(Dataset entries)
Lemma SFsub_swap x y :
  SFsub prec emax y x = SFsub prec emax x y
  \/ SFsub prec emax y x = SFopp (SFsub prec emax x y).
Proof.
  destruct x as [sx|sx| |sx mx ex], y as [sy|sy| |sy my ey];
    try (destruct sx, sy; cbn; auto; fail);
    try (destruct sx; cbn; auto; fail);
    try (destruct sy; cbn; auto; fail);
    try (cbn; auto; fail).
  unfold SFsub. rewrite (Z.min_comm ey ex).
  set (A := cond_Zopp sx (Z.pos (fst (shl_align mx ex (Z.min ex ey))))).
  set (B := cond_Zopp sy (Z.pos (fst (shl_align my ey (Z.min ex ey))))).
  replace (B - A)%Z with (- (A - B))%Z by lia.
  rewrite binary_normalize_opp. destruct (A - B)%Z; auto.
Qed.

Lemma opp_involutive x : - - x = x.
Proof. apply Prim2SF_inj. rewrite !opp_spec. apply SFopp_involutive. Qed.

Lemma mul_opp_l x y : (- x) * y = - (x * y).
Proof.
  apply Prim2SF_inj. rewrite opp_spec, !mul_spec, opp_spec. apply SFmul_opp_l.
Qed.

Lemma mul_comm x y : x * y = y * x.
Proof. apply Prim2SF_inj. rewrite !mul_spec. apply SFmul_comm. Qed.

Lemma mul_opp_r x y : x * (- y) = - (x * y).
Proof. now rewrite mul_comm, mul_opp_l, mul_comm. Qed.

Lemma mul_opp_opp x y : (- x) * (- y) = x * y.
Proof. now rewrite mul_opp_l, mul_opp_r, opp_involutive. Qed.

Lemma div_opp_l x y : (- x) / y = - (x / y).
Proof.
  apply Prim2SF_inj. rewrite opp_spec, !div_spec, opp_spec. apply SFdiv_opp_l.
Qed.

Lemma sub_swap x y : same_or_opp (y - x) (x - y).
Proof.
  destruct (SFsub_swap (Prim2SF x) (Prim2SF y)) as [H|H]; [left | right];
    apply Prim2SF_inj; rewrite ?opp_spec, !sub_spec; exact H.
Qed.

Lemma same_or_opp_mul u v c : same_or_opp u v -> same_or_opp (u * c) (v * c).
Proof. intros [->| ->]; [now left | right; apply mul_opp_l]. Qed.

Lemma same_or_opp_div u v c : same_or_opp u v -> same_or_opp (u / c) (v / c).
Proof. intros [->| ->]; [now left | right; apply div_opp_l]. Qed.

Lemma same_or_opp_square u v : same_or_opp u v -> u * u = v * v.
Proof. intros [->| ->]; [reflexivity | apply mul_opp_opp]. Qed.

Lemma same_or_opp_scaled_square u v c :
  same_or_opp u v -> c * u * u = c * v * v.
Proof.
  intros [->| ->]; [reflexivity |].
  now rewrite (mul_opp_r c v), mul_opp_opp.
Qed.

Lemma ltb_zero x :
  (x <? 0) = match Prim2SF x with
             | S754_finite true _ _ | S754_infinity true => true
             | _ => false
             end.
Proof.
  rewrite ltb_spec. change (Prim2SF 0) with (S754_zero false).
  now destruct (Prim2SF x) as [[]|[]| |[] m e].
Qed.

Lemma zero_ltb x :
  (0 <? x) = match Prim2SF x with
             | S754_finite false _ _ | S754_infinity false => true
             | _ => false
             end.
Proof.
  rewrite ltb_spec. change (Prim2SF 0) with (S754_zero false).
  now destruct (Prim2SF x) as [[]|[]| |[] m e].
Qed.
Lemma existsb_combine_fst (p : string -> bool) (names : list string) :
  forall record : list string,
    existsb (fun item => p (fst item)) (combine names record)
    = existsb p (firstn (List.length record) names).
Proof.
  induction names as [|n names IH]; intros [|x record]; cbn;
    try reflexivity.
  now rewrite IH.
Qed.

Lemma has_key_dict_zip (fieldnames record : list string) (k : Csv.key) :
  Csv.has_key (Csv.dict_zip fieldnames record) k
  = existsb (fun name => Csv.key_eqb (Some name) k)
      (firstn (List.length record) fieldnames).
Proof.
  unfold Csv.dict_zip.
  rewrite (has_key_fold_eq fst (fun item => Csv.Str (snd item))).
  cbn [Csv.has_key existsb orb].
  exact (existsb_combine_fst (fun name => Csv.key_eqb (Some name) k)
           fieldnames record).
Qed.

Lemma dict_row_has_key (fieldnames record : list string) :
  (forall key,
     Csv.has_key (Csv.dict_row fieldnames record) (Some key)
     = existsb (fun name => String.eqb name key) fieldnames)
  /\ Csv.has_key (Csv.dict_row fieldnames record) None
     = (List.length fieldnames <? List.length record)%nat.
Proof.
  unfold Csv.dict_row.
  destruct (Nat.ltb_spec (List.length fieldnames) (List.length record))
    as [Hlt|Hge].
  - split; [intros key|]; rewrite has_key_setitem, has_key_dict_zip.
    + now rewrite firstn_all2 by lia.
    + reflexivity.
  - destruct (Nat.ltb_spec (List.length record) (List.length fieldnames))
      as [Hlt|Hle].
    + split; [intros key|];
        rewrite (has_key_fold_eq (fun name => name) (fun _ => Csv.Missing)),
          has_key_dict_zip, <- existsb_app, firstn_skipn.
      * reflexivity.
      * clear. now induction fieldnames.
    + split; [intros key|]; rewrite has_key_dict_zip, firstn_all2 by lia.
      * reflexivity.
      * clear. now induction fieldnames.
Qed.

(** X16 -- The keys of a row.  Whatever the length of the record, the
    fields of its row are the names of the header, so [name] is in a row
    iff it is in the header; the key [None] is there iff the record is
    longer than the header. *)
Theorem dict_row_keys (fieldnames record : list string) :
  (forall key,
     Csv.has_key (Csv.dict_row fieldnames record) (Some key)
     = existsb (fun name => String.eqb name key) fieldnames)
  /\ (Csv.has_key (Csv.dict_row fieldnames record) (Some "name")
      = existsb (String.eqb "name") fieldnames)
  /\ Csv.has_key (Csv.dict_row fieldnames record) None
     = (List.length fieldnames <? List.length record)%nat.
Proof.
  destruct (dict_row_has_key fieldnames record) as [H1 H2].
  split; [exact H1|]. split; [|exact H2].
  rewrite H1. clear. induction fieldnames as [|n ns IH]; [reflexivity|].
  cbn. now rewrite IH, String.eqb_sym.
Qed.

Lemma has_key_app (d d' : Csv.row) (k : Csv.key) :
  Csv.has_key (d ++ d')%list k = Csv.has_key d k || Csv.has_key d' k.
Proof. unfold Csv.has_key. apply existsb_app. Qed.

Lemma setitem_fresh (d : Csv.row) (k : Csv.key) (v : Csv.cell) :
  Csv.has_key d k = false -> Csv.setitem d k v = (d ++ [(k, v)])%list.
Proof.
  unfold Csv.has_key.
  induction d as [|[k1 v1] d IH]; cbn [Csv.setitem existsb fst app];
    [reflexivity|].
  intros H. apply orb_false_iff in H as [H1 H2].
  now rewrite H1, (IH H2).
Qed.

Lemma zip_fresh (items : list (string * string)) :
  forall d : Csv.row,
    (forall item, In item items -> Csv.has_key d (Some (fst item)) = false) ->
    distinct (map fst items) = true ->
    fold_left (fun d item => Csv.setitem d (Some (fst item)) (Csv.Str (snd item)))
      items d
    = (d ++ map (fun item => (Some (fst item), Csv.Str (snd item))) items)%list.
Proof.
  induction items as [|[k v] items IH]; intros d Hd Hn; cbn [fold_left map].
  - now rewrite app_nil_r.
  - cbn [distinct map fst] in Hn. apply andb_true_iff in Hn as [Hk Hn].
    apply negb_true_iff in Hk.
    rewrite (setitem_fresh d (Some k) _ (Hd (k, v) (or_introl eq_refl))).
    rewrite IH; [now rewrite <- app_assoc| |exact Hn].
    intros [k' v'] Hin. rewrite has_key_app, (Hd _ (or_intror Hin)).
    cbn. rewrite orb_false_r.
    destruct (String.eqb_spec k k') as [->|]; [|reflexivity].
    assert (E : existsb (String.eqb k') (map fst items) = true).
    { apply existsb_exists. exists k'. split; [|apply String.eqb_refl].
      apply in_map_iff. now exists (k', v'). }
    cbn [fst] in Hk. congruence.
Qed.

Lemma map_fst_combine (names record : list string) :
  List.length record = List.length names ->
  map fst (combine names record) = names.
Proof.
  revert record. induction names as [|n names IH]; intros [|x record] H;
    cbn in *; try discriminate; [reflexivity|].
  f_equal. apply IH. lia.
Qed.

(** X17 -- A record as long as a header of distinct names becomes the row
    that gives each name its field, in the order of the columns. *)
Theorem dict_row_rectangular (fieldnames record : list string) :
  distinct fieldnames = true ->
  List.length record = List.length fieldnames ->
  Csv.dict_row fieldnames record
  = map (fun item => (Some (fst item), Csv.Str (snd item)))
      (combine fieldnames record).
Proof.
  intros Hn Hl. unfold Csv.dict_row. rewrite Hl, Nat.ltb_irrefl.
  unfold Csv.dict_zip.
  rewrite zip_fresh; [reflexivity | reflexivity|].
  now rewrite map_fst_combine.
Qed.

Lemma dict_row_rectangular_witness :
  distinct ["name"; "city"] = true
  /\ List.length ["Ana"; "Lima"] = List.length ["name"; "city"]
  /\ Csv.dict_row ["name"; "city"] ["Ana"; "Lima"]
     = [(Some "name", Csv.Str "Ana"); (Some "city", Csv.Str "Lima")].
Proof.
  split; [reflexivity|]. split; [reflexivity|].
  exact (dict_row_rectangular ["name"; "city"] ["Ana"; "Lima"]
           eq_refl eq_refl).
Defined.

(** With [name] in the header every record that is not blank is kept. *)
Lemma read_rows_named (fieldnames : list string) (failure : option exn)
    (env : environment) (s : sender) (records : list (list string)) :
  existsb (fun name => String.eqb name "name") fieldnames = true ->
  forall contacts,
    Csv.read_rows fieldnames records failure contacts env s
    = match failure with
      | Some e => (Raises e, s)
      | None =>
          (Returns
             (contacts
                ++ map (Csv.dict_row fieldnames) (Csv.data_records records))%list,
           s)
      end.
Proof.
  intros Hname. induction records as [|record rest IH]; intros contacts.
  - cbn. rewrite app_nil_r. now destruct failure.
  - destruct record as [|x record]; [exact (IH contacts)|].
    cbn [Csv.read_rows Csv.data_records filter map].
    rewrite (proj1 (dict_row_has_key fieldnames (x :: record)) "name"), Hname.
    rewrite IH. destruct failure; [reflexivity|].
    now rewrite <- app_assoc.
Qed.
(** C3, as the code has it: right after an entry that sets the active
    section, that section is in the visible set; an entry that is not
    intersecting takes its section out of the visible set and leaves
    the active section as it was. *)
Theorem active_section_visible_when_set
    (o : options) (st : state) (e : entry) (sectionId : string) :
  sectionIdOf e = Some sectionId ->
  (becomesActive o e = true ->
   activeSection (handleEntry o st e) = Some sectionId /\
   sectionId ∈ visibleSections (handleEntry o st e)) /\
  (isIntersecting e = false ->
   activeSection (handleEntry o st e) = activeSection st /\
   sectionId ∉ visibleSections (handleEntry o st e)).
Proof.
  intros Hid. split.
  - intros Hact.
    rewrite (handleEntry_active _ _ _ _ Hid), (handleEntry_visible _ _ _ _ Hid).
    rewrite Hact. unfold becomesActive in Hact.
    destruct (isIntersecting e); [| discriminate Hact].
    split; [reflexivity | set_solver].
  - intros Hvis.
    rewrite (handleEntry_active _ _ _ _ Hid), (handleEntry_visible _ _ _ _ Hid).
    unfold becomesActive. rewrite Hvis. split; [reflexivity | set_solver].
Qed.

Lemma active_section_visible_when_set_witness :
  activeSection (handleEntry defaults initial (report "about" true 0.5))
  = Some "about"%string /\
  "about"%string
  ∈ visibleSections (handleEntry defaults initial (report "about" true 0.5)).
Proof.
  refine (proj1 (active_section_visible_when_set defaults initial
                   (report "about" true 0.5) "about"%string _) _);
    reflexivity.
Defined.

(** C3 fails as stated: a section becomes active, then reports that it
    no longer intersects; it is still the active section and the
    visible set is empty. *)
Lemma active_section_not_visible_counterexample :
  let st :=
    handleIntersection defaults
      (handleIntersection defaults initial [report "about" true 0.5])
      [report "about" false 0] in
  activeSection st = Some "about"%string /\
  "about"%string ∉ visibleSections st.
Proof.
  split; [vm_compute; reflexivity |].
  refine (bool_decide_unpack _ _). vm_compute. exact I.
Qed.

Lemma activeChanges_le o : forall entries st,
  (activeChanges o st entries <= length (activations o entries))%nat.
Proof.
  induction entries as [| e es IH]; intros st; [reflexivity |].
  rewrite (activations_cons o e es), length_app.
  cbn [activeChanges]. specialize (IH (handleEntry o st e)).
  enough ((if bool_decide (activeSection (handleEntry o st e)
                           = activeSection st) then 0 else 1)
          <= length (activations o [e]))%nat by lia.
  case_bool_decide as Hch; [lia |].
  unfold activations. simpl.
  destruct (sectionIdOf e) as [sectionId |] eqn:Hid.
  - rewrite (handleEntry_active _ _ _ _ Hid) in Hch.
    destruct (becomesActive o e); [simpl; lia | congruence].
  - rewrite handleEntry_skip in Hch by assumption. congruence.
Qed.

## Exercise requirements
Among the lines above, find those holding the word "header" and state how many there are, number only.

## Exercise result
5